Output only the lines below from the one containing "From Stdlib Require" to the one containing "(at level 10, x", exactly as written, both ends kept.

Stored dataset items
########################################

(** * Tipsets, tipset contexts and API handlers of the node

    A shallow embedding of
    - [core/primitives/tipset/tipset.cpp] (the tipset creator, the static
      constructors and the accessors of a tipset),
    - the handlers of [core/api/make.cpp] that resolve tipset contexts, walk
      parent links, select winning sectors, fetch messages and call the VM,
    - [QueryResponderImpl::getItemStatus] of the retrieval market,
    followed by the properties of these functions. *)

From Stdlib Require Import ZArith List String Ascii Bool Lia Permutation.
From Stdlib.Strings Require Import Byte.
Import ListNotations.
Open Scope string_scope.
Open Scope list_scope.
Open Scope Z_scope.

Set Implicit Arguments.

(** ** outcome::result, exceptions and assertions *)

(** [TipsetError], the error category declared by tipset.cpp. *)
Inductive TipsetError : Type :=
| NO_BLOCKS
| MISMATCHING_HEIGHTS
| MISMATCHING_PARENTS
| TICKET_HAS_NO_VALUE
| TICKETS_COLLISION
| BLOCK_ORDER_FAILURE.

(** An error code carried by [outcome::result]: the categories the embedded
    functions produce themselves, VM exit codes (recognised by
    [isVMExitCode]) and the errors of collaborators (store, codec, proofs). *)
Inductive error : Type :=
| ETipset (e : TipsetError)
| ETodo
| EVMExitCode (code : Z)
| EOther (what : string).

(** What ends a C++ call without an [outcome::result]: an exception, a failed
    assertion, or an access the language leaves undefined. *)
Inductive abnormal : Type :=
| BadOptionalAccess            (* optional::value() on an empty optional *)
| OutcomeExcept (e : error)    (* OUTCOME_EXCEPT on a failed result *)
| AssertionFailed              (* assert / BOOST_ASSERT_MSG *)
| OutOfRange.                  (* operator[] outside the vector *)

Inductive outcome (T : Type) : Type :=
| success (v : T)
| failure (e : error)
| abort (why : abnormal).

Arguments success {T} v.
Arguments failure {T} e.
Arguments abort {T} why.

(** OUTCOME_TRY: continue on success, leave the function on anything else. *)
Definition bind {A B : Type} (r : outcome A) (k : A -> outcome B) : outcome B :=
  match r with
  | success v => k v
  | failure e => failure e
  | abort w => abort w
  end.

Notation "'TRY' x <- r ; k" := (bind r (fun x => k))
  (at level 10, x name, r at level 100, k at level 200).
Notation "'TRY_' r ; k" := (bind r (fun _ => k))
  (at level 10, r at level 100, k at level 200).

(** OUTCOME_EXCEPT: a failed result is thrown instead of returned. *)
Definition outcome_except {A : Type} (r : outcome A) : outcome A :=
  match r with
  | failure e => abort (OutcomeExcept e)
  | other => other
  end.

(** [optional::value()]. *)
Definition value {A : Type} (o : option A) : outcome A :=
  match o with
  | Some v => success v
  | None => abort BadOptionalAccess
  end.

(** [v[i]] on a vector. *)
Definition at_index {A : Type} (v : list A) (i : nat) : outcome A :=
  match nth_error v i with
  | Some x => success x
  | None => abort OutOfRange
  end.

Definition has_value {A : Type} (r : outcome A) : bool :=
  match r with success _ => true | _ => false end.

(** ** Primitive data *)

Definition CID := string.
Definition Buffer := list byte.
Definition TipsetHash := list byte.
Definition Address := string.

Definition CID_eq_dec : forall a b : CID, {a = b} + {a <> b} := string_dec.
Definition cids_eq_dec : forall a b : list CID, {a = b} + {a <> b} :=
  list_eq_dec string_dec.
Definition hash_eq_dec : forall a b : TipsetHash, {a = b} + {a <> b} :=
  list_eq_dec Byte.byte_eq_dec.

Record Ticket : Type := mkTicket { bytes : list byte }.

########################################

Solution
From Stdlib Require Import ZArith List String Ascii Bool Lia Permutation.
From Stdlib.Strings Require Import Byte.
Import ListNotations.
Open Scope string_scope.
Open Scope list_scope.
Open Scope Z_scope.

Set Implicit Arguments.

(** ** outcome::result, exceptions and assertions *)

(** [TipsetError], the error category declared by tipset.cpp. *)
Inductive TipsetError : Type :=
| NO_BLOCKS
| MISMATCHING_HEIGHTS
| MISMATCHING_PARENTS
| TICKET_HAS_NO_VALUE
| TICKETS_COLLISION
| BLOCK_ORDER_FAILURE.

(** An error code carried by [outcome::result]: the categories the embedded
    functions produce themselves, VM exit codes (recognised by
    [isVMExitCode]) and the errors of collaborators (store, codec, proofs). *)
Inductive error : Type :=
| ETipset (e : TipsetError)
| ETodo
| EVMExitCode (code : Z)
| EOther (what : string).

(** What ends a C++ call without an [outcome::result]: an exception, a failed
    assertion, or an access the language leaves undefined. *)
Inductive abnormal : Type :=
| BadOptionalAccess            (* optional::value() on an empty optional *)
| OutcomeExcept (e : error)    (* OUTCOME_EXCEPT on a failed result *)
| AssertionFailed              (* assert / BOOST_ASSERT_MSG *)
| OutOfRange.                  (* operator[] outside the vector *)

Inductive outcome (T : Type) : Type :=
| success (v : T)
| failure (e : error)
| abort (why : abnormal).

Arguments success {T} v.
Arguments failure {T} e.
Arguments abort {T} why.

(** OUTCOME_TRY: continue on success, leave the function on anything else. *)
Definition bind {A B : Type} (r : outcome A) (k : A -> outcome B) : outcome B :=
  match r with
  | success v => k v
  | failure e => failure e
  | abort w => abort w
  end.

Notation "'TRY' x <- r ; k" := (bind r (fun x => k))
  (at level 10, x name, r at level 100, k at level 200).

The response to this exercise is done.